(** The header section [build_response] sends for a body of
    [content_length] elements. *)
Definition response_head (now : clock) (status_code : Z) (status_text : str)
    (content_length : nat) (extra_headers : list (str * str)) : str :=
  concat
    ([ st "HTTP/1.1 " ++ str_of_Z status_code ++ st " " ++ status_text ++ CRLF;
       st "Date: " ++ now_strftime now ++ CRLF;
       st "Connection: close" ++ CRLF;
       st "Server: AdvancedHttpServer/1.5" ++ CRLF;
       st "Content-Length: " ++ str_of_nat content_length ++ CRLF ]
     ++ map (fun '(header_name, header_value) =>
               header_name ++ st ": " ++ header_value ++ CRLF) extra_headers
     ++ [CRLF]).

(** [r] is a complete response with status [status_code]: status line,
    headers, blank line and body as [build_response] assembles them. *)
Definition responds `{PyRuntime} (now : clock) (status_code : Z) (r : bytes)
  : Prop :=
  exists status_text content extra_headers,
    build_response now status_code status_text content extra_headers = Ok r.

(** The loop of [read_request] is left on a buffer that holds the header
    terminator or is longer than [limit]. *)
Definition loop_left (limit : N) (buffer : bytes) : bool :=
  contains bCRLFCRLF buffer || (limit <? N.of_nat (length buffer)).

(** The boundary as [parse_form_data] uses it, when it can be encoded. *)
Definition boundary_bytes (boundary_string : bytes_or_str) : option bytes :=
  match boundary_string with
  | Bytes b => Some b
  | Str s => utf8_encode s
  end.

(** The quoted value of the filename attribute of a part. *)
Definition filename_attribute (part : bytes) : option bytes :=
  re_search_filename (bs "filename=" ++ [bQUOTE]) bQUOTE part.

(** The filename attribute of a part that also holds Content-Disposition. *)
Definition names_file (part : bytes) : option bytes :=
  if contains (bs "Content-Disposition") part then filename_attribute part
  else None.

(** What follows the separator found at index [i], less one trailing CRLF. *)
Definition part_content (part : bytes) (i : nat) : bytes :=
  let file_content := drop (i + 4) part in
  if endswith bCRLF file_content
  then take (length file_content - 2) file_content
  else file_content.

(** A part the scan passes over although it names a file: its filename
    decodes and it has no separator. *)
Definition passed_over (part : bytes) : Prop :=
  forall raw, names_file part = Some raw ->
    is_Some (utf8_decode raw) /\ find bCRLFCRLF part = None.

(** The upload handler stored [P] under the name [X]: it reached the write
    of lines 201-203 with that name and those bytes, and the write did not
    raise; [s'] is the file system after it. *)
Definition uploads `{PyRuntime} `{FileSystem} (self : AdvancedHttpProcessor)
    (now : clock) (request_body : bytes) (headers_dict : gmap str str)
    (s : fs) (X : str) (P : bytes) (s' : fs) : Prop :=
  exists filename,
    upload_source now request_body headers_dict = Ok (inr (Some filename, P))
    /\ filename <> []
    /\ X = safe_filename now filename
    /\ write_file s (os_path_join (storage_directory self) X) P = (s', Ok tt).

(** The names that [handle_get] answers itself instead of serving a file. *)
Definition reserved_names : list str :=
  [st "redirect"; st "status"; st "directory"].

(** ** Concrete inputs *)

(** A request for a file whose name is one non-ASCII character (U+00E9). *)
Definition get_e_acute : bytes :=
  bs "GET /" ++ [xc3; xa9] ++ bs " HTTP/1.1" ++ bCRLFCRLF.

(** An upload whose declared body of 10 bytes arrives in two reads. *)
Definition slow_upload : list recv_outcome :=
  [ Received (bs "POST /file-upload HT");
    Received (bs "TP/1.1" ++ bCRLF ++ bs "X-Upload-Filename: a.txt" ++ bCRLF
              ++ bs "Content-Length: 10" ++ bCRLF);
    Received (bCRLF ++ bs "abc");
    Received (bs "defghij") ].

(** A multipart body with boundary [B] whose first file part has no blank
    line after its headers and whose second is complete. *)
Definition two_file_parts : bytes :=
  bs "--B" ++ bCRLF
  ++ bs "Content-Disposition: form-data; name=f; filename=" ++ [bQUOTE]
  ++ bs "a.txt" ++ [bQUOTE] ++ bCRLF
  ++ bs "--B" ++ bCRLF
  ++ bs "Content-Disposition: form-data; name=g; filename=" ++ [bQUOTE]
  ++ bs "b.txt" ++ [bQUOTE] ++ bCRLFCRLF
  ++ bs "BBB" ++ bCRLF
  ++ bs "--B--" ++ bCRLF.

(** A multipart upload, boundary [B], of a file whose name ends in a
    slash. *)
Definition upload_trailing_slash : bytes :=
  bs "--B" ++ bCRLF
  ++ bs "Content-Disposition: form-data; name=f; filename=" ++ [bQUOTE]
  ++ bs "docs/" ++ [bQUOTE] ++ bCRLFCRLF
  ++ bs "DATA" ++ bCRLF
  ++ bs "--B--" ++ bCRLF.

Definition multipart_headers : gmap str str :=
  {[ st "content-type" := st "multipart/form-data; boundary=B" ]}.

(** A raw upload named by the [X-Upload-Filename] header. *)
Definition upload_named (name : string) : gmap str str :=
  {[ st "x-upload-filename" := st name ]}.

Module Scenario.
Import ProcessPool.

(** A client that connects and closes at once. *)
Definition idle (n : nat) : connection :=
  {| fileno := n; peer := [Received []] |}.

(** A client that asks for the status page. *)
Definition client (n : nat) : connection :=
  {| fileno := n;
     peer := [Received (bs "GET /status HTTP/1.1" ++ bCRLFCRLF)] |}.

(** Two workers polling an empty queue. *)
Definition two_workers : @engine mem_fs :=
  {| server_active := true;
     request_queue := [];
     acceptor := Accepting;
     worker_pool := [Polling 0; Polling 0];
     dropped := [];
     served_log := [];
     store := ((∅ : gmap str bytes) : @fs mem_fs) |}.

(** One worker, and a queue holding [maxsize] connections. *)
Definition saturated : @engine mem_fs :=
  {| server_active := true;
     request_queue := map (fun n => PyTuple (Some (idle n)) (Some n)) (seq 0 maxsize);
     acceptor := Accepting;
     worker_pool := [Polling 0];
     dropped := [];
     served_log := [];
     store := ((∅ : gmap str bytes) : @fs mem_fs) |}.
End Scenario.

(** ** Vocabulary of the further properties *)

(** The outcome [r] of a handler is a complete response whose status is one
    of [codes]. *)
Definition answers `{PyRuntime} (now : clock) (codes : list Z)
    (r : result bytes) : Prop :=
  exists b code, r = Ok b /\ code ∈ codes /\ responds now code b.

(** Every value of a header dictionary can be encoded. *)
Definition encodable_dict (headers : gmap str str) : Prop :=
  map_Forall (fun _ v => encodable v = true) headers.

(** Handler methods that raise [e] whatever they are given, as an
    overriding subclass could define them. *)
Definition raising_handlers `{FileSystem} (e : exn) : handlers :=
  {| self_handle_upload := fun _ _ s => (s, Raise e);
     self_handle_get := fun _ _ s => (s, Raise e);
     self_handle_delete := fun _ _ s => (s, Raise e) |}.

(** The handler call of lines 143-148 for a parsed request. *)
Definition dispatch `{FileSystem} (self : handlers) (r : route)
    (request_path : str) (request_headers : gmap str str)
    (request_body : bytes) (s : fs) : option (fs * result bytes) :=
  match r with
  | ToUpload => Some (self_handle_upload self request_body request_headers s)
  | ToGet => Some (self_handle_get self request_path request_headers s)
  | ToDelete => Some (self_handle_delete self request_path request_headers s)
  | NotAllowed => None
  end.

(** A multipart body with boundary [B] whose first file part carries a
    filename that is not valid UTF-8 and whose second is complete. *)
Definition undecodable_then_complete : bytes :=
  bs "--B" ++ bCRLF
  ++ bs "Content-Disposition: form-data; name=f; filename=" ++ [bQUOTE]
  ++ [xff] ++ bs ".txt" ++ [bQUOTE] ++ bCRLFCRLF
  ++ bs "AAA" ++ bCRLF
  ++ bs "--B" ++ bCRLF
  ++ bs "Content-Disposition: form-data; name=g; filename=" ++ [bQUOTE]
  ++ bs "ok.txt" ++ [bQUOTE] ++ bCRLFCRLF
  ++ bs "BBB" ++ bCRLF
  ++ bs "--B--" ++ bCRLF.

(** ** Requests as byte sequences *)

(** The request line of a request as lines 115-125 read it: the header
    section is what precedes the first CR LF CR LF, and its first line is
    the decoded text up to the first CR LF. *)
Definition request_line (request_data : bytes) : option str :=
  header_boundary ← find bCRLFCRLF request_data;
  header_text ← utf8_decode (take header_boundary request_data);
  head (split CRLF header_text).

(** [request_data] is a request whose request line reads: the method, a
    space, the target, a space, and a protocol version.  Header lines and
    body are whatever they are. *)
Definition asks (method target : str) (request_data : bytes) : Prop :=
  exists version,
    request_line request_data
    = Some (method ++ SPACE :: target ++ SPACE :: version).
Definition GetCapabilities (device : Device) : DeviceCapabilities * error :=
  (* Create SOAP *)
  let soap := {| XMLNs := deviceXMLNs;
                 Body := "<tds:GetCapabilities></tds:Category></tds:GetCapabilities>" |} in
  (* Send SOAP request *)
  match SendRequest soap (XAddr device) with
  | (_, Some err) => (DeviceCapabilities_zero, Some err)
  | (response, None) =>
  (* Get network capabilities *)
  match ValueForPath response (envelopeBodyPath +:+ ".Device.Network") with
  | (_, Some err) => (DeviceCapabilities_zero, Some err)
  | (ifaceNetCap, None) =>
  let netCap :=
    match ifaceNetCap with
    | IMap mapNetCap =>
        {| DynDNS := interfaceToBool (mapNetCap !!! "DynDNS");
           IPFilter := interfaceToBool (mapNetCap !!! "IPFilter");
           IPVersion6 := interfaceToBool (mapNetCap !!! "IPVersion6");
           ZeroConfig := interfaceToBool (mapNetCap !!! "ZeroConfiguration");
           Extension :=
             Some match mapNetCap !!! "Extension" with
                  | IMap mapNetExtension =>
                      range mapNetExtension ∅ (λ extension key value,
                        <[key := interfaceToBool value]> extension)
                  | _ => ∅
                  end |}
    | _ => NetworkCapabilities_zero
    end in
  (* Get events capabilities *)
  match ValueForPath response (envelopeBodyPath +:+ ".Events") with
  | (_, Some err) => (DeviceCapabilities_zero, Some err)
  | (ifaceEventsCap, None) =>
  let eventsCap : gmap string bool :=
    match ifaceEventsCap with
    | IMap mapEventsCap =>
        range mapEventsCap ∅ (λ eventsCap key value,
          if String.eqb (ToLower key) "xaddr" then eventsCap
          else
            let key := Replace key "WS" "" 1 in
            <[key := interfaceToBool value]> eventsCap)
    | _ => ∅
    end in
  (* Get events capabilities (sic: the streaming capabilities) *)
  match ValueForPath response (envelopeBodyPath +:+ ".Media.StreamingCapabilities") with
  | (_, Some err) => (DeviceCapabilities_zero, Some err)
  | (ifaceStreamingCap, None) =>
  let streamingCap : gmap string bool :=
    match ifaceStreamingCap with
    | IMap mapStreamingCap =>
        range mapStreamingCap ∅ (λ streamingCap key value,
          let key := Replace key "_" " " (-1) in
          <[key := interfaceToBool value]> streamingCap)
    | _ => ∅
    end in
  (* Get PTZ capabilities *)
  let ptzCap :=
    match ValueForPath response (envelopeBodyPath +:+ ".PTZ") with
    | (_, Some _) => false
    | (_, None) => true
    end in
  (* Create final result *)
  let deviceCapabilities :=
    {| Network := netCap;
       Events := Some eventsCap;
       Streaming := Some streamingCap;
       PTZ := ptzCap |} in
  (deviceCapabilities, nil)
  end end end end.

===

**Try it:**
Your task is to retype the entries verbatim, starting with the line that holds "fileno := n; peer" and stopping after the line that holds "of [codes]. *)".

**Result below:**
  {| fileno := n; peer := [Received []] |}.

(** A client that asks for the status page. *)
Definition client (n : nat) : connection :=
  {| fileno := n;
     peer := [Received (bs "GET /status HTTP/1.1" ++ bCRLFCRLF)] |}.

(** Two workers polling an empty queue. *)
Definition two_workers : @engine mem_fs :=
  {| server_active := true;
     request_queue := [];
     acceptor := Accepting;
     worker_pool := [Polling 0; Polling 0];
     dropped := [];
     served_log := [];
     store := ((∅ : gmap str bytes) : @fs mem_fs) |}.

(** One worker, and a queue holding [maxsize] connections. *)
Definition saturated : @engine mem_fs :=
  {| server_active := true;
     request_queue := map (fun n => PyTuple (Some (idle n)) (Some n)) (seq 0 maxsize);
     acceptor := Accepting;
     worker_pool := [Polling 0];
     dropped := [];
     served_log := [];
     store := ((∅ : gmap str bytes) : @fs mem_fs) |}.
End Scenario.

(** ** Vocabulary of the further properties *)

(** The outcome [r] of a handler is a complete response whose status is one
    of [codes]. *)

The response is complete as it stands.